A vulnerability in one of the security systems on Apple’s M1 chips was discovered by researchers at MIT, Massachusetts Institute of Technology. The flaw allows hackers to discover the pointer authentication code (known by the acronym PAC), a feature that prevents attacks related to the injection of malicious code into the memory of devices. As the PAC is a security feature present on the chip itself, that is, a type of protection for the hardware itself, it is not possible to correct this vulnerability through system updates.
Generally, when a malicious program tries to inject code into device memory, it needs to know this pointer authentication code to succeed. If the code is incorrect, the program crashes and the PAC is changed. The researchers managed to create an attack that circumvents this program’s locking mechanism and manages to discover the pointer authentication code.
🔎 MacBook Air with M2: see everything that changes on the Apple laptop
Apple devices with M1 chip are affected by vulnerability — Photo: Disclosure / Apple
They took advantage of a feature of chips with ARM architecture called speculative execution: basically, these processors execute functions before they are even requested (or not), in order to make tasks faster. In other words, the processor is already prepared for some possible user actions even before they are performed.
Thus, they test various pointer authentication codes and are able to know if the pointer is correct or not according to the result of speculation created by the chip itself. This attack was dubbed PACMAN by the researchers.
By itself, the PACMAN attack is not able to penetrate the computer system. The M1 chip has several layers of protection, the last of which is the PAC. Thus, PACMAN is only useful if a malicious program has already broken through all other layers and needs to defeat pointer authentication protection. The PACMAN attack will only be responsible for breaking the last security barrier for this malicious program.

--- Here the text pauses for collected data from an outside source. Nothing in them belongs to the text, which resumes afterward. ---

(** [End]'s test of whom to wake is exactly whom it concerns. *)
Lemma stay_End t o h : core o -> core (End t o) /\ stay o (End t o) h.
Proof.
  intros Hcore. unfold End. cbn zeta. destruct (negb (holds t o)) eqn:Eh.
  { split; [by apply core_fail|apply stay_fail]. }
  apply negb_false_iff in Eh. destruct (negb (tn_request t) && _) eqn:Er.
  { split; [by apply core_fail|apply stay_fail]. }
  assert (Hnot : tn_request t = false ->
            ow_terminal o <> maskOf (tn_slot t) /\ ow_measurement o <> maskOf (tn_slot t)).
  { intros Hq. rewrite Hq in Er. cbn in Er. bsplit. auto. }
  clear Er.
  pose proof (core_ended t o Hcore Eh Hnot) as Hcore'.
  change (setActive _ _ o) with (ended t o).
  assert (Hkeep : forall r, closedOf r (ended t o) = closedOf r o /\ readyOf r (ended t o) = readyOf r o /\
    ow_terminal (ended t o) = ow_terminal o /\ ow_measurement (ended t o) = ow_measurement o).
  { intros r. destruct (ended_fields t o r) as (_ & -> & -> & _ & _ & -> & -> & _). auto. }
  destruct (_ || _) eqn:En.
  - split; [apply (core_frame (ended t o)); [exact Hcore'|reflexivity|exact (co_err _ Hcore')]|].
    apply stay_notify.
    + destruct (ended_fields t o true) as (_ & _ & _ & _ & _ & _ & _ & E & _). cbn. rewrite E. lia.
    + intros r ? ? ? ?. destruct (Hkeep r) as (K1 & K2 & K3 & K4).
      destruct r; cbn in *; repeat split; congruence.
    + intros m _ _. destruct (Hkeep true) as (_ & _ & K3 & K4). destruct m; cbn in *; assumption.
  - split; [exact Hcore'|]. destruct (ended_fields t o true) as (_ & _ & _ & _ & _ & E6 & E7 & E8 & _ & E10 & _).
    apply orb_false_iff in En as [En1 En2].
    assert (Has : forall seen, asleep seen (ended t o) -> asleep seen o)
      by (unfold asleep; intros ? [? ?]; split; congruence).
    assert (Hact : forall r, closedOf r o = true -> activeOf r o <> 0 -> activeOf r (ended t o) <> 0).
    { intros r Hcl Hne. destruct (Hkeep r) as (K1 & _). destruct (Bool.eqb r (tn_request t)) eqn:Eq.
      - apply Bool.eqb_prop in Eq as ->. rewrite K1, Hcl, andb_true_r in En1. apply Z.eqb_neq, En1.
      - destruct (ended_fields t o r) as (_ & _ & _ & -> & _). rewrite Eq. exact Hne. }
    intros [seen|r seen|m t' seen|]; cbn [tgood]; auto.
    + rewrite E8. intros (? & Hs). split; [assumption|]. intros Ha.
      destruct (Hkeep false) as (K1 & _). cbn in K1. rewrite K1. auto.
    + rewrite E8, E6, E7. destruct (Hkeep r) as (-> & -> & _). intros (? & H1 & ? & ? & ? & Hs).
      repeat split; auto.
    + assert (Eheld : heldOf m (ended t o) = heldOf m o) by (destruct m; cbn; assumption).
      rewrite E8, Eheld. intros (? & Hm & Hne & ? & Hs). repeat split; auto. intros Ha [Hact' Hreq'].
      destruct (co_held o Hcore (heldOf m o)) as [Hcl _]; [destruct m; cbn; auto|exact Hne|].
      destruct (tn_request t) eqn:Eq.
      * apply (Hs (Has _ Ha)). destruct (ended_fields t o false) as (_ & _ & _ & A & _). rewrite Eq in A. cbn in A.
        split; [congruence|]. apply dec_stable. intros Hr. apply (Hact true (proj1 (Hcl true)) Hr). exact Hreq'.
      * cbn in En2. rewrite E6, E7, Hact', <- Hm in En2. clear -En2 Hne.
        destruct m; cbn in *; rewrite Z.eqb_refl, (proj2 (Z.eqb_neq _ 0) Hne), ?orb_true_r in En2;
          cbn in En2; rewrite ?orb_true_r in En2; discriminate.
Qed.
(* ===== verification/PhaseControl.v ===== *)
(** * Phase control

    Model of [internal/dispatchadmission/phase_control.go] and of
    [nextConfiguredControlState] in [phase_owners.go]: the configuration, the
    PC01 frame, the control state machine, the parent's exchange and the
    served loop.  Sockets, clocks and contexts are the inputs of one exchange
    or of one served request; the operations of the client that a request
    calls are an argument that returns their result. *)
From S2P Require Import Prelude Bytes DispatchAdmission.

Definition phasePause : Z := 1.
Definition phaseCheckpoint : Z := 2.
Definition phaseResume : Z := 3.
Definition phaseOwnerDrain : Z := 4.
Definition phaseRequestsOpen : Z := 5.
Definition phaseRequestsFence : Z := 6.
Definition phaseOwnersReopen : Z := 7.
Definition phaseTerminalQuiesce : Z := 8.
Definition phaseBackupMeasurementHold : Z := 9.
Definition phaseBackupMeasurementRelease : Z := 10.
(** Local states, never wire operations. *)
Definition phasePreparingRequests : Z := 9.
Definition phaseTerminalCheckpoint : Z := 10.

(** Durations and times are nanoseconds. *)
Record PhaseControlConfig := mkControlConfig {
  cf_PhysicalPostAuthorWorkspace : bool;
  cf_WarmStartWorkspace : bool;
  cf_TerminalAuthor : bool;
  cf_TerminalPhase : Z;
  cf_BackupEndpointCarry : bool;
  cf_BackupMeasurementMaximum : Z;
  cf_OwnerDrainDeadlineUnixNano : Z;
  cf_OwnerControl : bool;
  cf_Phases : list Z;
  cf_InitialPhase : Z;
  cf_MaximumPhases : Z;
  cf_MaximumWireBytes : Z;
  cf_Timeout : Z
}.

Definition second : Z := 1000000000.
Definition slices_Equal (a b : list Z) : bool := bool_decide (a = b).
Definition slices_Contains (l : list Z) (x : Z) : bool := bool_decide (x ∈ l).
Definition slices_Index (l : list Z) (x : Z) : option nat := findIndex (Z.eqb x) l.

(** The loop that refuses zero and repeated phases. *)
Fixpoint distinctPhases (seen l : list Z) : bool :=
  match l with
  | [] => true
  | p :: l' => negb (p =? 0) && negb (slices_Contains seen p) && distinctPhases (seen ++ [p]) l'
  end.

(** The selected profiles. *)
Definition profilesValid (c : PhaseControlConfig) : bool :=
  negb (cf_PhysicalPostAuthorWorkspace c && negb (cf_WarmStartWorkspace c))
  && negb (cf_WarmStartWorkspace c
      && (negb (cf_OwnerControl c) || cf_TerminalAuthor c || negb (cf_TerminalPhase c =? 0)
          || cf_BackupEndpointCarry c || negb (cf_InitialPhase c =? 2) || negb (cf_MaximumPhases c =? 3)
          || negb (slices_Equal (cf_Phases c) [2; 3; 4])))
  && negb (negb (cf_BackupMeasurementMaximum c =? 0)
      && (negb (cf_BackupEndpointCarry c)
          || (cf_MaximumWireBytes c <? u64 (cf_BackupMeasurementMaximum c * 4 * FrameBytes + 2 * FrameBytes))))
  && negb (cf_BackupEndpointCarry c
      && (negb (cf_OwnerControl c) || cf_TerminalAuthor c || negb (cf_TerminalPhase c =? 0)
          || negb (cf_InitialPhase c =? 8) || negb (cf_MaximumPhases c =? 4)
          || negb (slices_Equal (cf_Phases c) [8; 9; 10; 11])))
  && negb (negb (cf_TerminalPhase c =? 0)
      && (negb (cf_TerminalPhase c =? 8) || negb (cf_OwnerControl c) || cf_TerminalAuthor c
          || negb (cf_InitialPhase c =? 6) || negb (cf_MaximumPhases c =? 3)
          || negb (slices_Equal (cf_Phases c) [6; 7; 8])))
  && negb (cf_TerminalAuthor c
      && (cf_OwnerControl c || negb (Z.of_nat (length (cf_Phases c)) =? 1)
          || negb (cf_MaximumPhases c =? 1))).

Definition drainDeadlineValid (now : Z) (c : PhaseControlConfig) : bool :=
  (cf_OwnerDrainDeadlineUnixNano c =? 0)
  || negb (negb (cf_OwnerControl c) || negb (cf_InitialPhase c =? 12)
           || negb (slices_Equal (cf_Phases c) [12; 13; 14]) || (30 * second <? cf_Timeout c)
           || negb (now <? cf_OwnerDrainDeadlineUnixNano c)
           || (now + 4 * 3600 * second <? cf_OwnerDrainDeadlineUnixNano c)).

(** [validate] at the time [now]: the index of the initial phase. *)
Definition validate (now : Z) (c : PhaseControlConfig) : res err nat :=
  if negb (profilesValid c) then Err ErrConfig
  else if (cf_MaximumPhases c <? 1) || (Z.of_nat (length (cf_Phases c)) =? 0)
          || (cf_MaximumPhases c <? Z.of_nat (length (cf_Phases c)))
          || (cf_MaximumWireBytes c <? 2 * FrameBytes) || (cf_Timeout c <=? 0)
  then Err ErrConfig
  else if negb (drainDeadlineValid now c) then Err ErrConfig
  else if negb (distinctPhases [] (cf_Phases c)) then Err ErrConfig
  else match slices_Index (cf_Phases c) (cf_InitialPhase c) with
       | None => Err ErrConfig
       | Some index => Ok index
       end.

(** ** The PC01 frame *)
Record phaseControlFrame := mkControlFrame {
  pf_op : Z;
  pf_phase : Z;
  pf_sequence : Z;
  pf_binding : list Z;
  pf_deadlineUnixNano : Z
}.

Definition magicPC : list Z := ascii_bytes "PC01".
Definition isBackupMeasurement (op : Z) : bool :=
  (op =? phaseBackupMeasurementHold) || (op =? phaseBackupMeasurementRelease).
Definition carriesWorkspace (op phase : Z) : bool :=
  (op =? phaseResume) && (phase =? 3) || (op =? phaseOwnersReopen) && (phase =? 4).

Definition encodeControl (f : phaseControlFrame) : list Z :=
  magicPC ++ [pf_op f; 0; 0; 0] ++ be_put 4 (pf_phase f) ++ [0; 0; 0; 0] ++ be_put 8 (pf_sequence f)
  ++ (if isBackupMeasurement (pf_op f) || carriesWorkspace (pf_op f) (pf_phase f)
      then be_put 8 (u64 (pf_deadlineUnixNano f)) else replicate 8 0)
  ++ pf_binding f.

2020 MacBook Air, MacBook Pro and Mac mini with M1 chip — Photo: Handout/Apple
The flaw can affect all Apple devices with M1, M1 Pro and M1 Max chip such as iPad, MacBook Pro, MacBook Air, iMac, Mac Studio and Mac mini. However, the team responsible for PACMAN warns that the vulnerability could affect not only Apple chips, but all other ARM architecture processors that use pointer authentication as a security device and have speculative execution. It has not yet been possible, however, to test whether PACMAN is effective on M2 chips, Apple’s new processors that were recently announced.
to the website TechCrunch, Apple spokesman Scott Radcliffe, sent a note. He said he thanks the researchers for collaborating on the proof of concept to advance understanding of these techniques. He also said that according to the analysis of the Apple team, together with the details shared by the MIT researchers, they concluded that this problem does not put any user at an immediate risk and that this attack is insufficient to break all the security of the operational system.